(after driving 1 hour down rt. 2 to a boatyard in Fairport Harbor, Ohio)
Me: That's it! See? Right there? That's what I want for Mother's Day! Yay!
Winston: What are you talking about? A weed encrusted dock? I think this place is abandoned.
Me: No, it's not. Look there's a bathroom.
Anne: You can't make me go in there.
Me: It's like it was waiting for me. Go buy it. Don't be difficult.
Winston: BUY WHAT?
Me: My boat.
Winston: What boat? All these boats are sitting in the grass! It looks like a junkyard. I think it is a junkyard.
Me: That boat. It's the boat of my dreams. I have always wanted that boat.
Me: It's perfect. I love it. I will be so cute on it. Happy Mother's Day to me!
Anne: I love it! Let's name it "The Victoria."
Me: Ohh! Yes! Or: "The Polish Princess!"
Anne: Yes!
Henry: Why are we not at Scooter Dawgs? I thought you wanted 2 Scooter Dawgs for Mother's Day. When are we going to eat? Why are we staring at trash? Again.
Winston: A derelict 60's houseboat is your dream? That thing isn't even seaworthy.
Me: It doesn't have to be seaworthy, Winston. We live on a lake. Lake's are freshwater. Duh.
Winston: There are giant holes all over the keel! It'll sink right to the bottom! I bet that thing hasn't seen water since 1967.
Me: So it needs some work. I bet you can get it cheap and fix it up.
Winston: We are not buying a old, broken boat. You don't even like being on the water.

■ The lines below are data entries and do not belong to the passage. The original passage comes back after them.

(** [_sanitize_freeform] *)
Definition sanitize_freeform (message : log_value) : string :=
  match message with LStr s => sanitize_text s | _ => summary message end.

(** [_placeholder_fields] *)
Definition placeholder_fields (template : string) : list (option string) :=
  map (fun '(prefix, _) => lower <$> rsearch_group _FIELD_RE None prefix)
    (fst (rfinditer _PLACEHOLDER_RE template)).

(** [_sanitize_format_template] *)
Definition sanitize_format_template (message : string) : string :=
  let (matches, tail) := rfinditer _PLACEHOLDER_RE message in
  match matches with
  | [] => sanitize_text message
  | _ => String.concat "" (map (fun '(prefix, m) => sanitize_text prefix +:+ m) matches
                           ++ [sanitize_text tail])
  end.

(** ** Records *)

(** [record.args]: a mapping, or a tuple (empty when there are none). *)
Inductive log_args :=
| ArgsMapping (items : list (string * log_value))
| ArgsTuple (items : list log_value).

Record LogRecord := mkLogRecord {
  lr_msg : log_value;
  lr_args : log_args;
  lr_exc_info : option (option (string * string));
  lr_extra : list (string * log_value);
  lr_sanitized : bool;
}.

Definition sanitize_args (msg : log_value) (args : log_args) : log_value * log_args :=
  match args with
  | ArgsMapping items => (msg, ArgsMapping (map (fun '(k, v) => (k, sanitize_value v (Some k))) items))
  | ArgsTuple [] => (LStr (sanitize_freeform msg), args)
  | ArgsTuple items =>
      let fields := placeholder_fields (str_of msg) in
      (msg, ArgsTuple (imap (fun i v => sanitize_value v (default None (fields !! i))) items))
  end.

(** [_STANDARD_FIELDS] is a property of the logging library. *)
Definition sanitize_extra (standard_field : string -> bool) (item : string * log_value)
    : string * log_value :=
  let (key, value) := item in
  if standard_field key || startswith "_" key then item
  else
    match value with
    | LStr s => if String.eqb key "color_message" then (key, LStr (sanitize_format_template s))
                else (key, sanitize_value value (Some key))
    | _ => (key, sanitize_value value (Some key))
    end.

Definition sanitize_record (standard_field : string -> bool) (force : bool) (record : LogRecord)
    : LogRecord :=
  if lr_sanitized record && negb force then record
  else
    let (msg, args) := sanitize_args (lr_msg record) (lr_args record) in
    let '(msg, args, exc) :=
      match lr_exc_info record with
      | Some e => (LStr (str_of msg +:+ " " +:+ exception_metadata e), ArgsTuple [], None)
      | None => (msg, args, None)
      end in
    mkLogRecord msg args exc (map (sanitize_extra standard_field) (lr_extra record)) true.

End sanitize.

(** ** Lemmas on strings *)

Lemma forallb_string_all p s : string_forallb p s = true <-> string_all (fun c => p c = true) s.
Proof. induction s as [|c s IH]; simpl; [done|]. by rewrite andb_true_iff, IH. Qed.

Lemma string_all_impl (p q : ascii -> Prop) s :
  (forall c, p c -> q c) -> string_all p s -> string_all q s.
Proof. intros H. induction s as [|c s IH]; simpl; [done|]. intros [? ?]. auto. Qed.

Lemma str_take_all p n s : string_all p s -> string_all p (str_take n s).
Proof.
  unfold str_take. revert n. induction s as [|c s IH]; intros [|n]; simpl; try done.
  intros [? ?]. auto.
Qed.

Lemma str_take_length n s : String.length (str_take n s) <= n.
Proof.
  unfold str_take. revert n. induction s as [|c s IH]; intros [|n]; simpl; try lia.
  specialize (IH n). lia.
Qed.

Lemma str_take_short n s : String.length s <= n -> str_take n s = s.
Proof.
  unfold str_take. revert n. induction s as [|c s IH]; intros [|n]; simpl; try done; try lia.
  intros H. f_equal. apply IH. lia.
Qed.

Lemma split_on_all p sep s : string_all p s -> Forall (string_all p) (split_on sep s).
Proof.
  induction s as [|c s IH]; simpl; [by repeat constructor|]. intros [Hc Hs]. specialize (IH Hs).
  destruct (Ascii.eqb c sep); [by constructor|].
  destruct (split_on sep s) as [|w ws]; [by repeat constructor|].
  inversion IH; subst. by repeat constructor.
Qed.

Lemma join_all p sep l : string_all p sep -> Forall (string_all p) l -> string_all p (join sep l).
Proof.
  intros Hsep. unfold join. induction 1 as [|w l Hw Hl IH]; [done|]. simpl.
  destruct l as [|w2 l]; [done|]. rewrite !string_all_app. auto.
Qed.

Abbreviation single_line := (string_all (fun c => not_line_end c = true)) (only parsing).

Lemma pretty_N_line (n : N) : single_line (pretty n).
Proof.
  apply string_all_impl with (p := fun c => is_digit c = true);
    [|apply forallb_string_all, pretty_N_digits].
  intros c. by destruct c as [[] [] [] [] [] [] [] []].
Qed.

Lemma pretty_Z_line (z : Z) : single_line (pretty z).
Proof.
  rewrite pretty_Z_cases. destruct (z <? 0)%Z; [|apply pretty_N_line].
  apply string_all_app. split; [by split|apply pretty_N_line].
Qed.

Lemma summary_line v : single_line (summary v).
Proof.
  destruct v; simpl; rewrite ?string_all_app; repeat split; apply pretty_Z_line.
Qed.

Lemma one_line_line s : single_line (one_line s).
Proof.
  unfold one_line. induction s as [|c s IH]; simpl; [done|]. split; [|done].
  by destruct (not_line_end c) eqn:E.
Qed.

Lemma safe_model_alias_line s : single_line (safe_model_alias s) /\ String.length (safe_model_alias s) <= 128.
Proof.
  unfold safe_model_alias. destruct (unsafe_alias s) eqn:E; [by repeat split; simpl; try lia|].
  unfold unsafe_alias in E. repeat (apply orb_false_elim in E as [E ?]).
  match goal with H : has_control s = false |- _ => unfold has_control in H; apply negb_false_iff in H;
    apply forallb_string_all in H; rename H into Hc end.
  split.
  - revert Hc. apply string_all_impl. intros c. unfold not_line_end.
    rewrite !negb_true_iff, orb_false_iff, N.ltb_ge, !N.eqb_neq. lia.
  - match goal with H : (128 <? _) = false |- _ => apply Nat.ltb_ge in H; exact H end.
Qed.

Lemma field_names_line s :
  fullmatch _FIELD_NAMES_VALUE_RE s = true -> single_line s.
Proof.
  apply fullmatch_sound. simpl.
  assert (H : forall c, name_char c = true -> not_line_end c = true).
  { intros c. by destruct c as [[] [] [] [] [] [] [] []]. }
  assert (H' : forall c, letter c = true -> not_line_end c = true).
  { intros c. by destruct c as [[] [] [] [] [] [] [] []]. }
  repeat split; auto. intros c. by destruct c as [[] [] [] [] [] [] [] []].
Qed.

(** ** Theorems *)

Definition normalized_field (field : option string) : option string :=
  if str_truthy field then lower <$> field else None.

(** A field whose values are never copied. *)
Definition unlisted (field : option string) : bool :=
  match normalized_field field with
  | Some n => negb (mem_str n URL_FIELDS) && negb (mem_str n _SAFE_FIELDS)
  | None => true
  end.

Definition url_field (field : option string) : bool :=
  match normalized_field field with Some n => mem_str n URL_FIELDS | None => false end.

Section sanitized.
Context (urlsplit : string -> option split_url) (py_str : log_value -> string).

Lemma sanitize_unlisted v field :
  unlisted field = true ->
  match v with LStr _ | LBytes _ | LMapping _ | LSequence _ => True | _ => False end ->
  sanitize_value urlsplit py_str v field = LStr (summary v).
Proof.
  unfold unlisted, normalized_field, sanitize_value. intros H Hv.
  destruct (str_truthy field); simpl in *.
  - destruct field as [f|]; simpl in *; [|destruct v; done].
    apply andb_prop in H as [H1 H2]. apply negb_true_iff in H1, H2. rewrite H1, H2.
    destruct v; try done; by destruct (search _ _).
  - by destruct v.
Qed.

Lemma sanitize_exception class text field :
  sanitize_value urlsplit py_str (LExc class text) field
  = LStr (exception_metadata (Some (class, text))).
Proof. done. Qed.
(* ===== verification/Routing.v ===== *)
(** * The runtime router ([routing.py])

    One adapter per runtime kind; a model id is resolved to an adapter by the model
    registry, the external routes, and then heuristics.

    - An adapter is the record [Adapter] of what the router reads and calls: its
      attributes and the outcomes of its methods.  Its attestation producer, when it has
      one, is a function that may raise; a result that is not an attestation is [None].
    - The world of a resolution is the registry cache of the runtime state and the
      external-path bindings [set_external_model_path] makes in the request's context.
    - The environment, the file system and the parsers are the record [Inputs]. *)

From S2P Require Import Prelude PyDict PyStr PySeq PyRe.
From S2P Require Import Correlation Config RequestPolicy LogSafety Registry ModelPath.
From Stdlib Require Import Ascii.

(** ** Contracts *)

(** [contracts.RuntimeKind] *)
Inductive RuntimeKind := STUB | MLX_LM | MLX_LM_SERVER | MLX_VLM | LLAMA_CPP.

Definition RuntimeKind_value (k : RuntimeKind) : string :=
  match k with
  | STUB => "stub" | MLX_LM => "mlx_lm" | MLX_LM_SERVER => "mlx_lm_server"
  | MLX_VLM => "mlx_vlm" | LLAMA_CPP => "llama_cpp"
  end.

Definition _EXECUTION_MODES : list (string * string) :=
  [(RuntimeKind_value STUB, "stub"); (RuntimeKind_value MLX_LM, "in_process");
   (RuntimeKind_value MLX_LM_SERVER, "managed_sidecar"); (RuntimeKind_value MLX_VLM, "managed_sidecar");
   (RuntimeKind_value LLAMA_CPP, "external_sidecar")].

Definition _ADAPTER_NAMES : list (string * string) :=
  [(RuntimeKind_value STUB, "stub"); (RuntimeKind_value MLX_LM, "mlx-lm");
   (RuntimeKind_value MLX_LM_SERVER, "mlx-lm-server"); (RuntimeKind_value MLX_VLM, "mlx-vlm");
   (RuntimeKind_value LLAMA_CPP, "llama-cpp")].

Definition execution_mode_of (kind : string) : string :=
  dget_or kind "external_sidecar" _EXECUTION_MODES.

(** [contracts.RuntimeHealthState] *)
Inductive RuntimeHealthState :=
| HS_OFFLINE | HS_STARTING | HS_RUNTIME_AVAILABLE | HS_MODEL_WARMING | HS_READY | HS_GENERATING
| HS_DEGRADED | HS_ERROR.

#[export] Instance RuntimeHealthState_eq_dec : EqDecision RuntimeHealthState.
Proof. solve_decision. Defined.

Record RuntimeHealth := mkHealth {
  rh_kind : string;
  rh_enabled : bool;
  rh_state : RuntimeHealthState;
  rh_active_model : option string;
  rh_configured_model : option string;
  rh_detail : option string;
}.

Record RuntimeModel := mkRuntimeModel {
  md_id : string;
  md_display_name : string;
  md_runtime : string;
  md_format : string;
  md_path : option string;
  md_context_window : option Z;
  md_supports_tools : option bool;
  md_supports_vision : option bool;
  md_supports_reasoning : option bool;
  md_loaded : bool;
  md_state : string;
}.

(** ** Exceptions of this component *)
Definition exc_class (e : pyexc) : string :=
  match e with
  | KeyError _ => "KeyError" | ValueError _ => "ValueError" | RuntimeError _ => "RuntimeError"
  | IndexError => "IndexError" | Exc class _ => class
  end.

Definition exc_text (e : pyexc) : string :=
  match e with
  | KeyError k => repr_str k | ValueError m | RuntimeError m | Exc _ m => m
  | IndexError => "list index out of range"
  end.

Definition exc_metadata (e : pyexc) : string := exception_metadata (Some (exc_class e, exc_text e)).

(** [ModelResolutionError(model_id, detail)] *)
Definition ModelResolutionError (model_id detail : string) : pyexc :=
  Exc "ModelResolutionError"
    (strip ("Cannot resolve model '" +:+ safe_model_alias model_id +:+ "' to a runtime. "
            +:+ detail)).

(** ** Requests and responses *)

(** [backend_request_policy.BackendGenerateRequest]; the floats are kept as values. *)
Record BackendGenerateRequest := mkBackendGenerate {
  bg_prompt : string;
  bg_model_id : option string;
  bg_max_tokens : Z;
  bg_temperature : pyval;
  bg_top_p : pyval;
  bg_stop : option (list string);
  bg_request_id : option string;
  bg_adapter_kind : string;
}.
(** The chain hash identifies the whole prompt.  With digests of 64 characters, two
    prompts with the same chain hash have the same segment hashes in the same order, or
    the digest collides on two texts hashed along the two chains: a chain neither hides
    a dropped or reordered segment nor confuses where one ends. *)
Theorem chain_hash_identifies_prompt messages model_id backend tools tool_choice th ch scope cdx ag
    messages' model_id' backend' tools' tool_choice' th' ch' scope' cdx' ag' :
  let g := compile_prompt_graph sha256_hex repr_float messages model_id backend tools tool_choice th ch scope cdx ag in
  let g' := compile_prompt_graph sha256_hex repr_float messages' model_id' backend' tools' tool_choice' th' ch' scope' cdx' ag' in
  pg_full_prefix_chain_hash g = pg_full_prefix_chain_hash g' ->
  pg_ordered_segment_hashes g = pg_ordered_segment_hashes g'
  \/ exists x y, x ∈ chain_inputs "" (pg_ordered_segment_hashes g)
       /\ y ∈ chain_inputs "" (pg_ordered_segment_hashes g') /\ collision x y.
Proof.
  intros g g'.
  assert (Hlen : forall ms t tc sc cd a,
    Forall (fun h => String.length h = 64) (map ps_content_hash (merged_segments ms t tc sc cd a))).
  { intros. rewrite merged_hashes, inferred_texts. apply Forall_forall.
    intros h (x & -> & _)%list_elem_of_fmap. apply digest_length. }
  destruct (compile_segments messages model_id backend tools tool_choice th ch scope cdx ag) as (_ & _ & _ & E1 & E2 & _).
  destruct (compile_segments messages' model_id' backend' tools' tool_choice' th' ch' scope' cdx' ag') as (_ & _ & _ & E3 & E4 & _).
  unfold g, g'. rewrite E1, E2, E3, E4. by apply chain_same_or_collides.
Qed.
End chain.

(** ** Metadata *)

(** Merging client metadata keeps every segment in place with its role, digest, token
    count and modality; a segment declared user content, tool output or not cacheable
    becomes dynamic, and a retrieval segment becomes stable only under a hash that was
    compared with the content of the message the metadata names. *)
Theorem merge_preserves_content inferred metas messages scope allow_global i s' :
  fst (validate_and_merge_segments sha256_hex repr_float inferred metas messages scope allow_global) !! i
    = Some s' ->
  exists s, inferred !! i = Some s
    /\ ps_content_hash s' = ps_content_hash s /\ ps_role s' = ps_role s
    /\ ps_token_count s' = ps_token_count s /\ ps_multimodal s' = ps_multimodal s
    /\ (s' <> s -> exists meta msg, meta ∈ metas /\ cm_message_index meta = Z.of_nat i /\ messages !! i = Some msg
          /\ (cm_scope meta = "global" -> allow_global = true)
          /\ (forall h, cm_content_hash meta = Some h -> h <> "" ->
                h = sha256_hex (canonicalize_content repr_float (msg_content msg)))
          /\ (cm_segment_type meta ∈ ["user"; "tool_output"] \/ cm_cacheable meta = Some false ->
                ps_stability s' = Dynamic)
          /\ (cm_segment_type meta = "retrieval" -> ps_stability s' = Stable ->
                str_truthy (cm_content_hash meta) = true)).
Proof.
  intros H. apply merge_pointwise in H as (s & Hs & [-> | (meta & Hin & Hi & Hv & ->)]); exists s;
    [by repeat split|]. repeat split; [done|]. intros _.
  unfold validate_single_meta in Hv. rewrite Hi in Hv. rewrite (proj2 (Z.ltb_ge _ _)) in Hv by lia.
  rewrite Nat2Z.id in Hv. destruct (messages !! i) as [msg|] eqn:Em; [|done].
  exists meta, msg. repeat split; [done|done|..].
  - intros Hg. rewrite Hg in Hv. destruct allow_global; [done|]. simpl in Hv.
    by repeat case_match.
  - intros h Hh Hne. rewrite Hh in Hv. simpl in Hv. rewrite (proj2 (String.eqb_neq h "") Hne) in Hv. simpl in Hv.
    destruct (String.eqb _ h) eqn:E; simpl in Hv; [|done]. by apply String.eqb_eq in E.
  - unfold apply_meta, meta_stability. simpl. intros [Hu | ->]; [|done].
    set_unfold in Hu. destruct Hu as [-> | [-> | []]]; simpl; by destruct (cm_cacheable meta) as [[]|].
  - intros Hr. unfold apply_meta, meta_stability. simpl. rewrite Hr. simpl.
    destruct (str_truthy (cm_content_hash meta)); [done|]. rewrite andb_true_r.
    case_bool_decide; destruct (cm_cacheable meta) as [[]|]; congruence.
Qed.
Lemma ok_continuation g tid b o t :
  obs_ok o ->
  keeps (try_session_continuation sha256_hex now uuid gen_params g tid kv b o t) continuation_ok Err.
Proof.
  intros Ho. unfold try_session_continuation. ok_step; [by ok_step|].
  ok_step; [by apply ok_index_read with (Q := fun _ => True)|].
  match goal with x : option ThreadTip |- _ => destruct x as [tip|] end; [|by ok_step]. ok_step.
  - ok_step; [by eapply (ok_index_op _ (TClearTip _ _ _))|]. by ok_step.
  - eapply ok_try with (E' := fun _ => True).
    + eapply ok_bind; [apply ok_generate_from_clone, tip_handle_manager|]. intros out Hout.
      ok_step; [by apply ok_record_metrics|].
      ok_step; [by eapply (ok_index_op _ (TStoreTip now _ _ _ _ _ _))|]. by ok_step.
    + ok_step; [by eapply (ok_index_op _ (TClearTip _ _ _))|]. by ok_step.
Qed.

Lemma ok_exact_prefix g key scope c o b t :
  obs_ok o -> tp_real_tokenization t = true ->
  keeps (execute_exact_prefix sha256_hex now uuid generate_fn gen_params g key scope c kv o b t) result_ok Err.
Proof.
  intros Ho Ht. unfold execute_exact_prefix. ok_step; [by eapply (ok_index_op _ (TGet now key c))|].
  match goal with x : option ThreadWakeIndexEntry |- _ => destruct x as [e|] end; [|by apply ok_miss].
  ok_step; [by apply ok_hit | by apply ok_miss].
Qed.

Lemma ok_execute r b rev quant tok tmpl :
  raw_ok (rq_threadwake r) -> kv = get_kv b backends ->
  (forall g, match ta_tokenize_prompt (get_tokenizer b tokenizers) g r (default "" (pg_model_id g)) with
             | Ret _ => True | Raise e => Err e end) ->
  keeps (execute_ephemeral sha256_hex repr_float env validate_config validate_metadata validate_meta
           backends tokenizers now uuid generate_fn gen_params r b rev quant tok tmpl) result_ok Err.
Proof.
  intros Hr Hkv Htok. unfold execute_ephemeral.
  eapply ok_bind; [apply ok_lift, (resolve_config_ok _ Hr) |]. intros config Hc.
  ok_step; [by apply ok_index_read with (Q := fun _ => True)|].
  eapply ok_bind; [apply ok_lift with (Q := fun _ => True), Htok|]. intros tokenized _.
  eapply ok_bind with (P := obs_ok); [apply ok_attach, policy_obs_ok, Hc|]. intros o Ho. rewrite <- Hkv.
  ok_step; [ok_step; [by apply ok_record_metrics | by apply ok_full]|].
  ok_step; [ok_step|]. destruct (_ || negb (tp_real_tokenization _)) eqn:Hreal.
  { assert (Ho' : forall x, obs_ok (if tp_real_tokenization x then o
      else set_kv_status (ob_backend_kv_capability o) false
             (Some (if str_truthy (tp_unavailable_reason x) then default "" (tp_unavailable_reason x)
                    else "real_tokenization_unavailable")) o)) by (intros x; by destruct (tp_real_tokenization x)).
    ok_step; [by apply ok_record_metrics | by apply ok_full]. }
  apply orb_false_iff in Hreal as [_ Hreal]. apply negb_false_iff in Hreal.
  destruct (sc_thread_id _) as [tid|]; [|by apply ok_exact_prefix].
  ok_step; [|by apply ok_exact_prefix].
  eapply ok_bind with (P := continuation_ok); [by apply ok_continuation|]. intros [res|o'] Hres.
  - ok_step. apply Hres.
  - by apply ok_exact_prefix.
Qed.
End parts.
Definition validate_managed_config (c : LlamaCppAdapterConfig) (override : option string) : pyres unit :=
  let model := effective_model c override in
  if negb (str_truthy (lc_binary_path c)) then
    Raise (llama_error "auto_start=true requires binary_path to be set")
  else if negb (str_truthy model) then
    Raise (llama_error "auto_start=true requires model_path to be set")
  else if negb (endswith ".gguf" (default "" model)) then
    Raise (llama_error "Model path must end in .gguf")
  else if (lc_port c <? 1)%Z || (65535 <? lc_port c)%Z then
    Raise (llama_error ("Port out of valid range (1-65535): " +:+ pretty (lc_port c)))
  else
    let! _ := require_positive "context_window" (lc_context_window c) in
    require_positive "parallel_slots" (lc_parallel_slots c).

(** [os.path.isfile] *)
Definition validate_files_exist (isfile : string -> bool) (c : LlamaCppAdapterConfig) (override : option string)
    : pyres unit :=
  let binary := default "" (lc_binary_path c) in
  if negb (isfile binary) then Raise (llama_error ("llama-server binary not found: " +:+ binary))
  else if negb (isfile (default "" (effective_model c override))) then
    Raise (llama_error (match override with
                        | Some _ => "External model path is unavailable at execution time."
                        | None => "Model file not found"
                        end))
  else Ret tt.

(** [["--flag", str(v)]] for a positive [v] *)
Definition positive_flag (flag : string) (v : option Z) : list string :=
  match v with Some n => if (0 <? n)%Z then [flag; pretty n] else [] | None => [] end.

Definition build_llama_server_argv (c : LlamaCppAdapterConfig) (override : option string) : pyres (list string) :=
  let! _ := validate_managed_config c override in
  Ret ([default "" (lc_binary_path c); "--model"; default "" (effective_model c override); "--host"; lc_host c;
        "--port"; pretty (lc_port c)]
       ++ positive_flag "--ctx-size" (lc_context_window c)
       ++ positive_flag "--parallel" (lc_parallel_slots c)
       ++ lc_extra_args c)%list.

Me: We are buying the boat or I am pulling the "look at the stretch marks from your progeny" card! And? I don't really want to sail it. I just want to sit on it and play. We can just dock it somewhere. Problem solved.
Winston: With those holes, the only place you could dock it is in the backyard. The neighbors will love that. A big rusty wreck perched on a shitty dry dock in our garden. Classy.
Me: No! That's genius! We'll just park it in the backyard! I love you! You're so smart!
Winston: Hmmm... we could. Then we could say to everybody, "We're boat people now!"
Me: Ohhh... we could say, "We spend every weekend on our boat." That would shut up all those snobs who can't believe we won't join the Clifton Beach Club. Yeah, like I want to join a beach club on fucking Lake Erie.
Winston: We could say, "No, we have it docked right by the house. It's walking distance, actually." You know what else? We could get a kiddie pool and put it next to it. So when we get too hot on the boat, we can cool off. This is starting to sound like a great idea. I could put a grill on the back!
Me: I generate good ideas. It's my special purpose. Oooh! Oooh! We could put Christmas lights on it! And instead of keeping it on a shitty rusted dry dock, we could dig out the ground, like 8 feet deep and nestle my new boat into the ground, so it looks better! I'll call you "Commodore." Like, "I'm not sure what time the barbeque is. I have to check with the Commodore."
Winston: It would be cool. All fixed up. Well, let's go. This place gives me the creeps. It's like a Scooby-Doo ghost town.
Henry: Are we going to Scooter Dawgs any time soon? Like, today?
Anne: Can I have a sleepover on our boat? I love our boat.
Me: Write down the number so you can call and buy it. Just have them deliver it. But lowball them. I think $500 is fair.
Winston: Yeah. I'll get right on that. And there is no phone number! There's no one here! It's a field next to a creek!
Me: I really hate you. I feel like all you do is sit around and not buy me a boat. It was going to be so wonderful.